Doctor of Philosophy



First Advisor

Fred J. Helmstetter

Committee Members

Christine Larson, Ira Driscoll, Deborah Hannula, Catherine Tallon-Baudry


During fear conditioning a subject is presented with an initially innocuous stimulus like an image (conditioned stimulus; CS) that predicts an aversive outcome like a mild electric shock (unconditioned stimulus; UCS). Subjects rapidly learn that the CS predicts the UCS, and show autonomic fear responses (CRs) during the presentation of the CS. When the CS and the UCS coterminate, as is the case for delay conditioning, individuals can acquire CRs even if they are unable to predict the occurrence of the UCS. However when there is a temporal gap between the CS and the UCS, CR expression is typically dependent upon explicit awareness of the CS-UCS pairing.

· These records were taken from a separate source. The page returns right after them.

(** * StudyFlow backend: syllabus parser and schedule synthesizer

    A shallow embedding of [backend/parser.py] and [backend/scheduler.py].

    Conventions of the embedding.
    - A Python [str] is a [string]; every character is a code point below
      256.  Emoji of the activity labels are kept as their UTF-8 bytes, they
      are only ever copied.
    - A Python [int] is a [Z].
    - A [dict] read with [.get] is a [gmap] from keys to Python values
      ([user_data]) or a record of optional fields ([Deadline], [Activity]).
    - A raised exception is a value [Raise e] of [result]; [try]/[except]
      is a [match] on it.
    - The clock ([datetime.today()], [datetime.now()]) is an explicit
      argument.
    - A [datetime] is its proleptic Gregorian ordinal (the value of
      [toordinal()]) with the microseconds elapsed since midnight; the
      calendar fields are recovered with CPython's [_ord2ymd]. *)

From Stdlib Require Import ZArith Lia List String Ascii Bool Permutation DecimalString.
From stdpp Require Import gmap strings.
Import ListNotations.
Open Scope string_scope.
Open Scope list_scope.
Open Scope Z_scope.
(** * locomote-sh/pipeline: record parser, hook registry, transformers,
      step results and pipelines

    A shallow embedding of the five source files of the repository
    (the record parser, [lib/hooks.js], [lib/transformers.js], the step
    result and [lib/pipeline.js]) together with the properties the design
    document states about them. *)

From Stdlib Require Import ZArith Strings.String Strings.Ascii Strings.Byte Lia.
From stdpp Require Import base option list gmap strings pretty.

Local Open Scope string_scope.
Local Open Scope list_scope.

(** ** The JavaScript values the code handles *)

Module JS.

(** An [Error] object, reduced to the two properties the code reads. *)
Record Error := mkError { code : string; message : string }.

(** What a stream hands to a ['data'] listener, or what a caller writes to
    a stream: a string or a [Buffer].  [Absent] is the argument of a
    listener that is called without one ([undefined]), as ['close'] does.
    A string is identified with its UTF-8 bytes. *)
Inductive chunk :=
| Absent
| Str (s : string)
| Buf (b : list byte).

(** [if( data )]: [undefined] and the empty string are falsy, every
    [Buffer] object is truthy. *)
Definition truthy (data : chunk) : bool :=
  match data with
  | Absent => false
  | Str s => negb (String.eqb s "")
  | Buf _ => true
  end.

(** [Buffer.from( data )] for a string, the buffer itself otherwise. *)
Definition bytes (data : chunk) : list byte :=
  match data with
  | Absent => []
  | Str s => list_byte_of_string s
  | Buf b => b
  end.

(** [buffer[j]] as a JavaScript number. *)
Definition byteZ (b : byte) : Z := Z.of_N (Byte.to_N b).

(** [buffer.slice( i, j )]: the bytes from index [i] up to, and not
    including, index [j]. *)
Definition slice (buffer : list byte) (i j : nat) : list byte :=
  take (j - i) (drop i buffer).

(** [data.length] of a chunk. *)
Definition chunk_length (data : chunk) : nat :=
  match data with
  | Absent => 0
  | Str s => String.length s
  | Buf b => length b
  end.

(** The values that travel through hooks and transformer operations.
    Numbers are the integers JavaScript prints in plain decimal digits;
    an object is the list of its own properties in enumeration order. *)
#[warnings="-register-all"]
Inductive val :=
| VUndefined
| VNull
| VBool (b : bool)
| VNumber (n : Z)
| VString (s : string)
| VArray (items : list val)
| VObject (props : list (string * val)).

(** Truthiness of a value, as [vars ? ... : ...] tests it. *)
Definition truthy_value (v : val) : bool :=
  match v with
  | VUndefined | VNull => false
  | VBool b => b
  | VNumber n => negb (n =? 0)%Z
  | VString s => negb (String.eqb s "")
  | VArray _ | VObject _ => true
  end.

(** [Array.isArray]. *)
Definition isArray (v : val) : bool :=
  match v with
  | VArray _ => true
  | _ => false
  end.

(** What an awaited call gives: a value, or the error it threw or
    rejected with. *)
Inductive result (A : Type) :=
| Ok (v : A)
| Err (e : Error).
Arguments Ok {A} v.
Arguments Err {A} e.

Definition bind {A B} (r : result A) (k : A -> result B) : result B :=
  match r with
  | Ok v => k v
  | Err e => Err e
  end.

Definition dquote : string := String (ascii_of_N 34) EmptyString.
Definition LF : string := String (ascii_of_N 10) EmptyString.

Definition hexdigit (n : N) : ascii :=
  default "0"%char (list_ascii_of_string "0123456789abcdef" !! N.to_nat n).

(** One character of a quoted JSON string. *)
Definition quote_char (c : ascii) : string :=
  let n := N_of_ascii c in
  if (n =? 8)%N then "\b"
  else if (n =? 9)%N then "\t"
  else if (n =? 10)%N then "\n"
  else if (n =? 12)%N then "\f"
  else if (n =? 13)%N then "\r"
  else if (n =? 34)%N then "\" +:+ dquote
  else if (n =? 92)%N then "\\"
  else if (n <? 32)%N
       then "\u00" +:+ String (hexdigit (n / 16)) (String (hexdigit (n mod 16)) EmptyString)
  else String c EmptyString.

Fixpoint quote_chars (s : string) : string :=
  match s with
  | EmptyString => EmptyString
  | String c s' => quote_char c +:+ quote_chars s'
  end.

Definition QuoteJSONString (s : string) : string :=
  dquote +:+ quote_chars s +:+ dquote.

Fixpoint join (sep : string) (parts : list string) : string :=
  match parts with
  | [] => ""
  | [p] => p
  | p :: ps => p +:+ sep +:+ join sep ps
  end.

(** [JSON.stringify( v )]: [None] is the result [undefined]. An
    [undefined] element of an array is written [null], an [undefined]
    property of an object is left out. *)
Fixpoint JSON_stringify (v : val) : option string :=
  match v with
  | VUndefined => None
  | VNull => Some "null"
  | VBool b => Some (if b then "true" else "false")
  | VNumber n => Some (pretty n)
  | VString s => Some (QuoteJSONString s)
  | VArray items =>
      Some ("[" +:+ join "," (map (fun item => default "null" (JSON_stringify item)) items)
                +:+ "]")
  | VObject props =>
      Some ("{" +:+ join ","
              (omap (fun kv => match JSON_stringify (snd kv) with
                               | Some s => Some (QuoteJSONString (fst kv) +:+ ":" +:+ s)
                               | None => None
                               end) props)
                +:+ "}")
  end.

End JS.

(** ** The record parser ([fieldParser], [lineParser]) *)

Module Parsers.
Import JS.

Definition NEWLINE : Z := 0x0A.

(** How one call [process( line )] ends: it returns (a value, or a promise
    that fulfils), it returns a promise that rejects, or it throws. *)
Inductive outcome :=
| Returns
| Rejects (e : Error)
| Throws (e : Error).

(** A callback registered with [.then] on the [pending] chain. *)
Inductive reaction :=
| OnProcess (line : string)   (* () => { try { return process( line ) } catch ... } *)
| OnReject (e : Error)        (* () => reject( e ) *)
| OnResolve.                  (* () => resolve() *)

(** The promise [fieldParser] returns. *)
Inductive promise :=
| Unsettled
| Resolved
| Rejected (e : Error).

(** [resolve()] and [reject( e )] settle a promise once; later calls are
    ignored. *)
Definition settle (p new : promise) : promise :=
  match p with
  | Unsettled => new
  | _ => p
  end.

Section fieldParser.
(** The caller's [process] function, with whatever state [H] it keeps. *)
Context {H : Type}.
Variable process : string -> H -> outcome * H.
Variable separator : Z.

(** The variables the closure [append] shares with the callbacks:
    [buffer], [processing], and the [pending] chain, kept as the list of
    callbacks registered on it that have not run yet, in registration
    order, with [broken] holding the rejection of the promise the first of
    them waits for, if it was rejected.  [handler] is the state of
    [process], [calls] records the arguments [process] was called with,
    [returned] is the promise handed to the caller. *)
Record parser := mkParser {
  buffer : list byte;
  processing : bool;
  pending : list reaction;
  broken : option Error;
  handler : H;
  calls : list string;
  returned : promise
}.

Definition start (h : H) : parser :=
  {| buffer := []; processing := true; pending := []; broken := None;
     handler := h; calls := []; returned := Unsettled |}.

(** The [for] loop of [append]: [rest] is the part of [buffer] from index
    [j] on, [i] the start of the current line, [lines] the lines cut so
    far.  Returns the final [i] and the lines. *)
Fixpoint scan (isComplete : bool) (buffer : list byte) (end_ : Z)
    (rest : list byte) (i j : nat) (lines : list string) : nat * list string :=
  match rest with
  | [] => (i, lines)
  | b :: rest' =>
      if (byteZ b =? separator)%Z || (isComplete && (Z.of_nat j =? end_)%Z)
      then scan isComplete buffer end_ rest' (S j) (S j)
             (lines ++ [string_of_list_byte (slice buffer i j)])
      else scan isComplete buffer end_ rest' i (S j) lines
  end.
(** X4. When README.md cannot be pushed the handler answers with the error
    for it and stops after that push, although index.html is already in the
    repository. *)
Theorem handle_readme_failure cfg clock env d sha_html sha t0 t1 t2 t3 :
  passes_validation cfg d = true ->
  create_repo cfg env (repo_name_of clock (task_of d)) t0 = (Ok true, t1) ->
  push_file cfg env (repo_name_of clock (task_of d)) "index.html"
    (html_content (repo_name_of clock (task_of d))) t1 = (Ok (true, sha_html), t2) ->
  push_file cfg env (repo_name_of clock (task_of d)) "README.md"
    (readme (repo_name_of clock (task_of d)) (task_of d)) t2 = (Ok (false, sha), t3) ->
  handle cfg clock env (VDict d) t0
  = (Ok (VDict [("status", VStr "error"); ("reason", VStr "Failed to push README.md")]), t3).
Proof.
  intros Hv Hc Hh Hr. validated Hv d. run_with Hc. run_with Hh. run_with Hr. reflexivity.
Qed.

Lemma handle_readme_failure_witness :
  handle Sample.cfg Sample.clock Cases.index_only Sample.request []
  = (Ok (VDict [("status", VStr "error"); ("reason", VStr "Failed to push README.md")]),
     [ Called (creation_call Sample.cfg "tds_demo_2345")
         (Returns (mkResponse 201 (Sample.commit_body "abc123")));
       Called (put_call Sample.cfg "tds_demo_2345" "index.html"
                 (html_content "tds_demo_2345"))
         (Returns (mkResponse 201 (Sample.commit_body "abc123")));
       Called (put_call Sample.cfg "tds_demo_2345" "README.md"
                 (readme "tds_demo_2345" (VStr "demo")))
         (Returns (mkResponse 500 None)) ]).
Proof.
  eapply (handle_readme_failure Sample.cfg Sample.clock Cases.index_only
            [ ("secret", VStr "s1"); ("task", VStr "demo");
              ("email", VStr "a@b.c"); ("evaluation_url", VStr "http://eval.test/") ]
            (VStr "abc123") VNone []);
    reflexivity.
Defined.

(** X5. A network failure of the creation call is not caught: the handler
    raises the same exception after that one call and answers nothing. *)
Theorem handle_creation_raises cfg clock env d t e :
  passes_validation cfg d = true ->
  env t (creation_call cfg (repo_name_of clock (task_of d))) = Raises e ->
  handle cfg clock env (VDict d) t
  = (Err e,
     (t ++ [Called (creation_call cfg (repo_name_of clock (task_of d))) (Raises e)])%list).
Proof.
  intros Hv He. validated Hv d.
  now rewrite (bind_Err _ _ _ _ _ (create_repo_raises cfg env _ t e He)).
Qed.

Lemma handle_creation_raises_witness :
  handle Sample.cfg Sample.clock Cases.offline Sample.request []
  = (Err RequestException,
     [Called (creation_call Sample.cfg "tds_demo_2345") (Raises RequestException)]).
Proof.
  apply (handle_creation_raises Sample.cfg Sample.clock Cases.offline
           [ ("secret", VStr "s1"); ("task", VStr "demo");
             ("email", VStr "a@b.c"); ("evaluation_url", VStr "http://eval.test/") ] []);
    reflexivity.
Defined.

(** X6. A network failure of the hosting call is not caught either: with the
    repository created and all three files pushed, the handler raises instead
    of answering, and the evaluator is not told. *)
Theorem handle_hosting_raises cfg clock env d sha_html sha_readme license e
        t0 t1 t2 t3 t4 :
  passes_validation cfg d = true ->
  create_repo cfg env (repo_name_of clock (task_of d)) t0 = (Ok true, t1) ->
  push_file cfg env (repo_name_of clock (task_of d)) "index.html"
    (html_content (repo_name_of clock (task_of d))) t1 = (Ok (true, sha_html), t2) ->
  push_file cfg env (repo_name_of clock (task_of d)) "README.md"
    (readme (repo_name_of clock (task_of d)) (task_of d)) t2 = (Ok (true, sha_readme), t3) ->
  push_file cfg env (repo_name_of clock (task_of d)) "LICENSE" (mit_license cfg clock) t3
  = (Ok license, t4) ->
  env t4 (pages_call cfg (repo_name_of clock (task_of d))) = Raises e ->
  handle cfg clock env (VDict d) t0
  = (Err e,
     (t4 ++ [Called (pages_call cfg (repo_name_of clock (task_of d))) (Raises e)])%list).
Proof.
  intros Hv Hc Hh Hr Hl He. validated Hv d.
  run_with Hc. run_with Hh. run_with Hr. run_with Hl.
  now rewrite (bind_Err _ _ _ _ _ (enable_pages_raises cfg env _ t4 e He)).
Qed.

Lemma handle_hosting_raises_witness :
  exists t4,
    handle Sample.cfg Sample.clock Cases.hosting_down Sample.request []
    = (Err RequestException,
       (t4 ++ [Called (pages_call Sample.cfg "tds_demo_2345") (Raises RequestException)])%list).
Proof.
  eexists.
  eapply (handle_hosting_raises Sample.cfg Sample.clock Cases.hosting_down
            [ ("secret", VStr "s1"); ("task", VStr "demo");
              ("email", VStr "a@b.c"); ("evaluation_url", VStr "http://eval.test/") ]
            (VStr "abc123") (VStr "abc123") (true, VStr "abc123") RequestException []);
    reflexivity.
Defined.
(** ** The content stream

    [read(n)] of a Python byte stream returns [None] when no byte is ready
    yet, the empty string at the end of the stream, and otherwise between 1
    and [n] bytes; it may also raise.  The bytes still to come are [pending];
    what the [k]-th call does is fixed by [schedule]. *)
Inductive ReadEvent :=
| NotReady
| Deliver (extra : nat)
| Fault.

Record Stream := mkStream {
  pending : bytes;
  schedule : nat -> ReadEvent;
  reads : nat
}.

Definition stream_read (st : Stream) (n : Z) : Stream * reply (option bytes) :=
  match schedule st (reads st) with
  | NotReady =>
      (mkStream (pending st) (schedule st) (S (reads st)), Returns None)
  | Deliver extra =>
      let k := Nat.min (Z.to_nat n) (S extra) in
      (mkStream (drop k (pending st)) (schedule st) (S (reads st)),
       Returns (Some (take k (pending st))))
  | Fault =>
      (mkStream (pending st) (schedule st) (S (reads st)), Raises StreamError)
  end.

(** ** The upload session

    [total_parts] and [part_size] are attributes of the session; the four
    operations go to the remote end, whose behaviour is an interface.  The
    [journal] lists the requests the session received, oldest first. *)
Inductive Call :=
| CallGetParts
| CallUploadPartBytes (part_bytes : bytes) (offset : Z) (total_size : Z)
| CallCommit (content_sha1 : bytes) (parts : list Part)
| CallAbort.

Class Remote (R : Type) := {
  remote_get_parts : R -> R * reply (list Part);
  remote_upload_part_bytes : R -> bytes -> Z -> Z -> R * reply Part;
  remote_commit : R -> bytes -> list Part -> R * reply File;
  remote_abort : R -> R * reply bool
}.

Record UploadSession (R : Type) := mkSession {
  total_parts : Z;
  part_size : Z;
  remote : R;
  journal : list Call
}.
Arguments mkSession {R}.
Arguments total_parts {R}.
Arguments part_size {R}.
Arguments remote {R}.
Arguments journal {R}.

Section Session.
Context {R : Type} `{Remote R}.

Definition request (c : Call) (r : R) (s : UploadSession R) : UploadSession R :=
  mkSession (total_parts s) (part_size s) r (journal s ++ [c]).

Definition get_parts (s : UploadSession R) : UploadSession R * reply (list Part) :=
  let '(r, a) := remote_get_parts (remote s) in
  (request CallGetParts r s, a).

Definition upload_part_bytes (s : UploadSession R)
    (part_bytes : bytes) (offset total_size : Z) : UploadSession R * reply Part :=
  let '(r, a) := remote_upload_part_bytes (remote s) part_bytes offset total_size in
  (request (CallUploadPartBytes part_bytes offset total_size) r s, a).

Definition commit (s : UploadSession R)
    (content_sha1 : bytes) (parts : list Part) : UploadSession R * reply File :=
  let '(r, a) := remote_commit (remote s) content_sha1 parts in
  (request (CallCommit content_sha1 parts) r s, a).

Definition session_abort (s : UploadSession R) : UploadSession R * reply bool :=
  let '(r, a) := remote_abort (remote s) in
  (request CallAbort r s, a).
End Session.

(** ** [hashlib.sha1]

    The digest of the engine is Python's SHA-1 (FIPS 180-4), on 32-bit words
    kept in [Z] with the wrap-around written out. *)
Module SHA1.

Definition mask32 (x : Z) : Z := Z.land x 0xFFFFFFFF.

Definition rotl (n x : Z) : Z :=
  mask32 (Z.lor (Z.shiftl x n) (Z.shiftr x (32 - n))).

Definition add32 (x y : Z) : Z := (x + y) mod 2 ^ 32.

Definition be_bytes (width : nat) (x : Z) : list Z :=
  map (fun i => Z.land (Z.shiftr x (8 * Z.of_nat i)) 0xFF) (rev (seq 0 width)).
(** What one turn of the row loop may do to the counters: at most one of
    created, updated and skipped goes up, by one; [rowsProcessed] goes up
    only with one of them; the turn leaves a count or an error. *)
Definition countsARow (s s' : SheetsToHubSpot.SheetsSyncResult) : Prop :=
  tally s <= tally s' <= tally s + 1
  /\ SheetsToHubSpot.rowsProcessed s <= SheetsToHubSpot.rowsProcessed s'
  /\ SheetsToHubSpot.rowsProcessed s' + tally s
     <= tally s' + SheetsToHubSpot.rowsProcessed s
  /\ List.length (SheetsToHubSpot.errors s) <= List.length (SheetsToHubSpot.errors s')
  /\ tally s + List.length (SheetsToHubSpot.errors s) + 1
     <= tally s' + List.length (SheetsToHubSpot.errors s').

(** The cell a Sheet->CRM mapping reads. *)
Definition cellFor (row : list value) (m : SheetsToHubSpot.FieldMapping) : value :=
  nthZ row (SheetsToHubSpot.columnIndex m).

(** A required mapping whose cell gives no usable value: the cell has no
    content, or its transformed value is falsy. *)
Definition lacksValue (h : Host) (row : list value) (m : SheetsToHubSpot.FieldMapping)
  : bool :=
  SheetsToHubSpot.isRequired m
  && negb (SheetsToHubSpot.has_content (cellFor row m)
           && truthy (SheetsToHubSpot.applyTransformation h (cellFor row m)
                        (SheetsToHubSpot.transformType m))).

(** The three write modes the [switch] of the CRM->Sheet run knows. *)
Definition writeModes : list string := ["overwrite"; "append"; "update"].

(** The calls that change the sheet. *)
Definition isWrite (e : event) : bool :=
  match e with
  | EClearRange _ _ _ | EWriteSheet _ _ _ _ | EAppendToSheet _ _ _ | EUpdateCells _ _ => true
  | _ => false
  end.

Definition sheetWrites (hs : history) : list event := filter isWrite hs.

(** A computation that makes no call that changes the sheet. *)
Definition writesNothing {S A : Type} (m : M S A) : Prop :=
  forall s hs, sheetWrites (snd (m s hs)) = sheetWrites hs.

(** The records a CRM->Sheet result counts as created, updated or skipped. *)
Definition placed (r : HubSpotToSheets.SyncResult) : nat :=
  HubSpotToSheets.recordsCreated r + HubSpotToSheets.recordsUpdated r
  + HubSpotToSheets.recordsSkipped r.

Research with non-human animals suggests that both the hippocampus and the prefrontal cortex are needed for trace but not delay fear conditioning, and that communication between these areas may help to maintain the CS during the trace interval. We tested this hypothesis by exposing subjects to differential delay and trace fear conditioning while we recorded their brain activity with magnetoencephalography. Faces and houses served as CSs and an aversive electrical stimulation served as the UCS. As predicted, subjects show evidence of conditioning on both implicit and explicit measures. In addition, there is a learning related increase in theta coherence between the left parahippocampal gyrus and several frontal and parietal cortical regions for trace but not delay conditioning. These results suggest that trace conditioning recruits a network of cortical regions, and that the activity of these regions is coordinated by the medial temporal lobe.